Social network come strumenti di elaborazione del malessere collettivo

Nella società odierna, i social network fanno sì che non ci sia nulla che non possa essere messo in scena. Le conseguenze per il futuro possono essere tragiche, come descritte dal romanzo di Delphine de Vigan, ma anche positive: per esempio, usandoli come strategia per elaborare e lenire il malessere sociale

Immagine distribuita da Piqsels

Abbiamo avuto l’opportunità di cambiare il mondo, per poi accontentarci dei canali di televendite

Stephen King, On Writing

 

Come già illustrato nelle riflessioni sull’inconscio digitale, abbiamo portato sul continente digitale da noi creato anche il nostro inconscio, che ha trovato in questa terra di confine onlife, tra sogno e realtà, fertile terreno di coltura. Sul digitale abbiamo riversato tutte le nostre proiezioni, da quelle più pure a quelle più abiette, così che da paradiso il digitale è divenuto un nuovo paradiso perduto, sul quale non abbiamo più il controllo. “Non solo [l’Io] non è padrone in casa propria” come ci aveva dolorosamente rivelato Freud, ma non lo è più nemmeno nel digitale, la creazione dell’uomo per antonomasia andata incontro a un’inconsapevole trasformazione. Il digitale è divenuto infatti, oltre che straordinario promotore di scambio, conoscenza, innovazione anche propagatore di quelle tendenze alla chiusura mentale, al riduzionismo e alla disinformazione che voleva sconfiggere.

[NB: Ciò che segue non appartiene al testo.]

(* ===== verification/MessagingProofs.v ===== *)
(** * Every message of the settlement chain is gathered once

    As long as the settlement chain, Ethereum or Starknet, does not fall behind, the
    blocks the service has gathered are contiguous, and the pool is given their messages
    in order.  Two ways in which messages get lost or gathered too early are made
    precise. *)

From Stdlib Require Import ZArith Lia.
From stdpp Require Import base numbers list gmap.
From S2P Require Import Prelude Felt Tx TxHash PoolTypes BTreeSet Pool PoolProofs Executor Validator ValidatorProofs Messaging.

Lemma flat_map_flat_map {A B D} (f : A -> list B) (g : B -> list D) l :
  flat_map g (flat_map f l) = flat_map (fun x => flat_map g (f x)) l.
Proof. induction l as [|x l IH]; [done|]. simpl. by rewrite flat_map_app, IH. Qed.

Lemma last_to_gather_bounds from h :
  0 <= from <= h -> h + MAX_BLOCKS + 1 < u64_bound ->
  from <= last_to_gather from MAX_BLOCKS h <= h.
Proof.
  unfold last_to_gather, MAX_BLOCKS, wrap64. intros Hf Hh. rewrite !Z.mod_small by lia.
  destruct (Z.ltb_spec (from + 200 + 1) h); lia.
Qed.

(** What [if let Ok(tx)] keeps of a conversion. *)
Definition kept {A} (r : option (result MessagingError A)) : list A :=
  match r with Some (Ok tx) => [tx] | _ => [] end.

Lemma convert_all_kept {A B} (convert : A -> option (result MessagingError B)) l :
  Forall (fun x => exists tx, convert x = Some (Ok tx)) l ->
  convert_all convert l = Some (flat_map (fun x => kept (convert x)) l).
Proof.
  induction 1 as [|x l [tx Htx] _ IH]; [done|]. simpl. rewrite Htx. simpl. by rewrite IH.
Qed.

Lemma Forall_range {A} (P : Z -> A -> Prop) (items_at : Z -> list A) from to :
  (forall b, Forall (P b) (items_at b)) ->
  Forall (fun x => exists b, P b x) (flat_map items_at (urange from to)).
Proof.
  intros Hw. apply Forall_forall. intros x Hx. apply list_elem_of_In, in_flat_map in Hx as (b & _ & Hx).
  apply list_elem_of_In in Hx. specialize (Hw b). rewrite Forall_forall in Hw. exists b. by apply Hw.
Qed.

Lemma filter_numbered {A} (number : A -> option Z) l :
  Forall (fun x => exists b, number x = Some b) l -> filter (fun x => is_Some (number x)) l = l.
Proof.
  induction 1 as [|x l [b Hb] _ IH]; [done|]. rewrite filter_cons_True by (by rewrite Hb). by rewrite IH.
Qed.

(** ** Starknet as settlement chain *)
Section Gathering.
Context {E : Type} (poseidon : list Z -> Z) (key : Z) (chain_id : ChainId).
Implicit Types (node : StarknetNode E).

(** ** Paging: the pages a node returns from a token on. *)
Inductive pages_of node (from to : Z) : option (list Z) -> list EmittedEvent -> Prop :=
  | pages_last token page :
      sn_get_events node from to token = Ok (page, None) -> pages_of node from to token page
  | pages_more token page next rest :
      sn_get_events node from to token = Ok (page, Some next) ->
      pages_of node from to (Some next) rest -> pages_of node from to token (page ++ rest).

Lemma fetch_events_pages node from to token events :
  pages_of node from to token events ->
  exists enough, forall fuel acc, (enough <= fuel)%nat ->
    fetch_events fuel node from to token acc
    = Some (Ok (acc ++ filter (fun e => is_Some (em_block_number e)) events)).
Proof.
  induction 1 as [token page Hg|token page next rest Hg _ (enough & IH)].
  - exists 1%nat. intros [|fuel] acc Hf; [lia|]. simpl. by rewrite Hg.
  - exists (S enough). intros [|fuel] acc Hf; [lia|]. simpl. rewrite Hg.
    rewrite IH by lia. by rewrite filter_app, app_assoc.
Qed.

Lemma fetch_events_mono fuel : forall node from to token acc r,
  fetch_events fuel node from to token acc = Some r ->
  forall fuel', (fuel <= fuel')%nat -> fetch_events fuel' node from to token acc = Some r.
Proof.
  induction fuel as [|fuel IH]; intros node from to token acc r; [done|]. simpl.
  intros Hx [|fuel'] Hg; [lia|]. simpl. destruct (sn_get_events _ _ _ _) as [[page [t|]]|e]; [|done..].
  apply IH; [done|lia].
Qed.

(** ** The settlement chain: the events of each block, and a node at a height. *)
Variable events_at : Z -> list EmittedEvent.

Definition well_formed (b : Z) (e : EmittedEvent) : Prop :=
  em_block_number e = Some b /\ em_keys e !! 0%nat = Some key /\
  (4 <= length (em_keys e))%nat /\ (3 <= length (em_data e))%nat.
Hypothesis events_well_formed : forall b, Forall (well_formed b) (events_at b).

Definition honest node (height : Z) : Prop :=
  sn_block_number node = Ok height /\
  forall from to, from <= to <= height ->
    pages_of node from to None (flat_map events_at (urange from (to + 1))).

(** The messages of a block. *)
Definition event_messages (b : Z) : list L1HandlerTx :=
  flat_map (fun e => kept (l1_handler_tx_from_event poseidon key chain_id e)) (events_at b).

Lemma well_formed_converts b e :
  well_formed b e -> exists tx, l1_handler_tx_from_event poseidon key chain_id e = Some (Ok tx).
Proof.
  intros (_ & Hk & Hl & Hd). unfold l1_handler_tx_from_event. rewrite Hk. simpl. rewrite Z.eqb_refl. simpl.
  destruct (lookup_lt_is_Some_2 (em_keys e) 2) as [x2 ->]; [lia|].
  destruct (lookup_lt_is_Some_2 (em_keys e) 3) as [x3 ->]; [lia|].
  destruct (lookup_lt_is_Some_2 (em_data e) 0) as [d0 ->]; [lia|].
  destruct (lookup_lt_is_Some_2 (em_data e) 1) as [d1 ->]; [lia|].
  simpl. destruct (Nat.ltb_spec (length (em_data e)) 3); [lia|]. by eexists.
Qed.

(** ** One gathering *)
Lemma gather_spec node from h :
  honest node h -> 0 <= from <= h -> h + MAX_BLOCKS + 1 < u64_bound ->
  let to := last_to_gather from MAX_BLOCKS h in
  exists enough, forall fuel, (enough <= fuel)%nat ->
    starknet_gather_messages poseidon key fuel node from MAX_BLOCKS chain_id
    = Returned (Ok (to, flat_map event_messages (urange from (to + 1)))).
Proof.
  intros [Hh Hp] Hf Hb to. pose proof (last_to_gather_bounds from h Hf Hb) as Hto. fold to in Hto.
  destruct (fetch_events_pages node from to None _ (Hp from to Hto)) as (enough & He).
  exists enough. intros fuel Hfuel. unfold starknet_gather_messages. rewrite Hh.
  destruct (Z.ltb_spec h from); [lia|]. fold to. rewrite He by done. simpl.
  pose proof (Forall_range well_formed events_at from (to + 1) events_well_formed) as Hall.
  rewrite filter_numbered
    by (eapply Forall_impl; [exact Hall|]; intros e (b & He' & _); by exists b).
  rewrite convert_all_kept
    by (eapply Forall_impl; [exact Hall|]; intros e (b & He'); by apply (well_formed_converts b)).
  by rewrite flat_map_flat_map.
Qed.

(** A gathering that returns, returns the messages of a range, whatever the fuel. *)
Lemma gather_returned node from h fuel r :
  honest node h -> 0 <= from <= h + 1 -> h + MAX_BLOCKS + 1 < u64_bound ->
  starknet_gather_messages poseidon key fuel node from MAX_BLOCKS chain_id = Returned r ->
  exists to, r = Ok (to, flat_map event_messages (urange from (to + 1))) /\ from - 1 <= to <= h.
Proof.
  intros Hn Hf Hb Hr. destruct (Z.le_gt_cases from h) as [Hle|Hgt].
  - destruct (gather_spec node from h Hn) as (enough & He); [lia|done|].
    pose proof (last_to_gather_bounds from h ltac:(lia) Hb) as Hto.
    exists (last_to_gather from MAX_BLOCKS h). split; [|lia].
    destruct Hn as [Hh Hp]. unfold starknet_gather_messages in Hr, He. rewrite Hh in Hr, He.
    destruct (Z.ltb_spec h from); [lia|].
    destruct (fetch_events fuel node from (last_to_gather from MAX_BLOCKS h) None []) as [[evs|e]|] eqn:Hfe;
      [|done..].
    specialize (He (Nat.max enough fuel) ltac:(lia)).
    rewrite (fetch_events_mono _ _ _ _ _ _ _ Hfe (Nat.max enough fuel)) in He by lia. simpl in He.
    destruct (convert_all _ evs); congruence.
  - destruct Hn as [Hh _]. unfold starknet_gather_messages in Hr. rewrite Hh in Hr.
    destruct (Z.ltb_spec h from); [|lia]. injection Hr as <-. exists h. split; [|lia].
    by rewrite urange_nil by lia.
Qed.

End Gathering.

(** ** Ethereum as settlement chain *)
Section EthereumGathering.
Context {Log E : Type} (log_block_number : Log -> option Z) (decode_log : Log -> option LogMessageToL2)
  (felt_from_u256 : Z -> option Z) (message_hash : Z -> Z -> Z -> list Z -> Z -> Z) (chain_id : ChainId).
Implicit Types (node : EthereumNode Log E).
Variable logs_at : Z -> list Log.

(** A log of the messaging contract whose message fits an L1 handler transaction. *)
Definition well_formed_log (b : Z) (l : Log) : Prop :=
  log_block_number l = Some b /\
  exists m, decode_log l = Some m /\ is_Some (felt_from_u256 (lm_to_address m)) /\
    is_Some (felt_from_u256 (lm_selector m)) /\ lm_nonce m < u64_bound /\ lm_fee m < u128_bound /\
    Forall (fun v => is_Some (felt_from_u256 v)) (lm_payload m).
Hypothesis logs_well_formed : forall b, Forall (well_formed_log b) (logs_at b).

(** The logs of a range; an empty range may be refused. *)
Definition honest_ethereum node (height : Z) : Prop :=
  en_get_block_number node = Ok height /\
  (forall from to, from <= to <= height ->
     en_get_logs node from to = Ok (flat_map logs_at (urange from (to + 1)))) /\
  (forall from to, to < from ->
     en_get_logs node from to = Ok [] \/ exists e, en_get_logs node from to = Err e).

Abbreviation of_log := (l1_handler_tx_from_log decode_log felt_from_u256 message_hash chain_id).
Definition log_messages (b : Z) : list L1HandlerTx := flat_map (fun l => kept (of_log l)) (logs_at b).

Lemma well_formed_log_converts b l : well_formed_log b l -> exists tx, of_log l = Some (Ok tx).
Proof.
  intros (_ & m & Hm & [a Ha] & [sel Hs] & Hn & Hf & Hp). unfold l1_handler_tx_from_log.
  rewrite Hm. simpl. rewrite Ha. simpl. rewrite Hs. simpl.
  rewrite (proj2 (Z.ltb_lt _ _) Hn), (proj2 (Z.ltb_lt _ _) Hf). simpl.
  apply mapM_is_Some_2 in Hp as [payload ->]. by eexists.
Qed.

Abbreviation gather_from node from :=
  (ethereum_gather_messages log_block_number decode_log felt_from_u256 message_hash node from MAX_BLOCKS chain_id).

Lemma ethereum_gather_spec node from h :
  honest_ethereum node h -> 0 <= from <= h -> h + MAX_BLOCKS + 1 < u64_bound ->
  let to := last_to_gather from MAX_BLOCKS h in
  gather_from node from = Returned (Ok (to, flat_map log_messages (urange from (to + 1)))).
Proof using logs_well_formed.
  intros (Hh & Hl & _) Hf Hb to. pose proof (last_to_gather_bounds from h Hf Hb) as Hto. fold to in Hto.
  unfold ethereum_gather_messages, fetch_logs. rewrite Hh. fold to. rewrite (Hl from to Hto). simpl.
  pose proof (Forall_range well_formed_log logs_at from (to + 1) logs_well_formed) as Hall.
  rewrite filter_numbered
    by (eapply Forall_impl; [exact Hall|]; intros l (b & Hw & _); by exists b).
  rewrite convert_all_kept
    by (eapply Forall_impl; [exact Hall|]; intros l (b & Hw); by apply (well_formed_log_converts b)).
  by rewrite flat_map_flat_map.
Qed.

Lo illustra, meglio di ogni saggio, l’ultimo romanzo di Delphine De Vigan, “Tutto per i bambini”, che mostra l’impatto dei social sulla vita familiare e restituisce il ritratto di una società in cui non c’è niente che non possa essere messo in scena, a partire dai bambini. Se “le porte dell’inferno” erano state aperte dai reality televisivi, dalla “possibilità di passare dalla posizione di chi guarda a quella di chi è guardato”, “Internet e i social … hanno decuplicato lo spettro del possibile” consentendo a tutti di “mostrarsi fuori, dentro, sotto tutti gli aspetti” e, in tal modo, di esaudire “il desiderio di essere visti, riconosciuti, ammirati” senza alcun bisogno di “produrre, creare, inventare” (pag. 30). Mélanie, la protagonista, o almeno quella che si crede tale, è cresciuta nella provincia francese con i reality, ipnotizzata dalle loro illusioni di celebrità. Inizialmente entusiasta per essere stata scelta per partecipare ad uno show televisivo, è altrettanto delusa e narcisisticamente ferita quando la sua partecipazione si rivela una catastrofe. Si rifarà però anni dopo creando su YouTube un canale di grandissimo successo, Happy Récré, interramente dedicato alla rappresentazione della vita quotidiana dei suoi due figli Sam di 8 anni e Kim di 6. Il prodotto costruito da Mélanie e da suo marito Bruno non solo incontra il consenso entusiastico di milioni di iscritti ma porta sponsor, promozioni e campagne. “I bambini si prestano alle richieste delle aziende che passano per il filtro materno” (Le Monde de Livres). Tutto sembra funzionare alla perfezione fino a quando Kim scompare. La polizia avvia le ricerche e una poliziotta, Clara, agli antipodi per educazione e formazione, si chiede chi sia davvero Mélanie. Le supposizioni di Clara sono riflessioni che valgono per l’intera nostra società.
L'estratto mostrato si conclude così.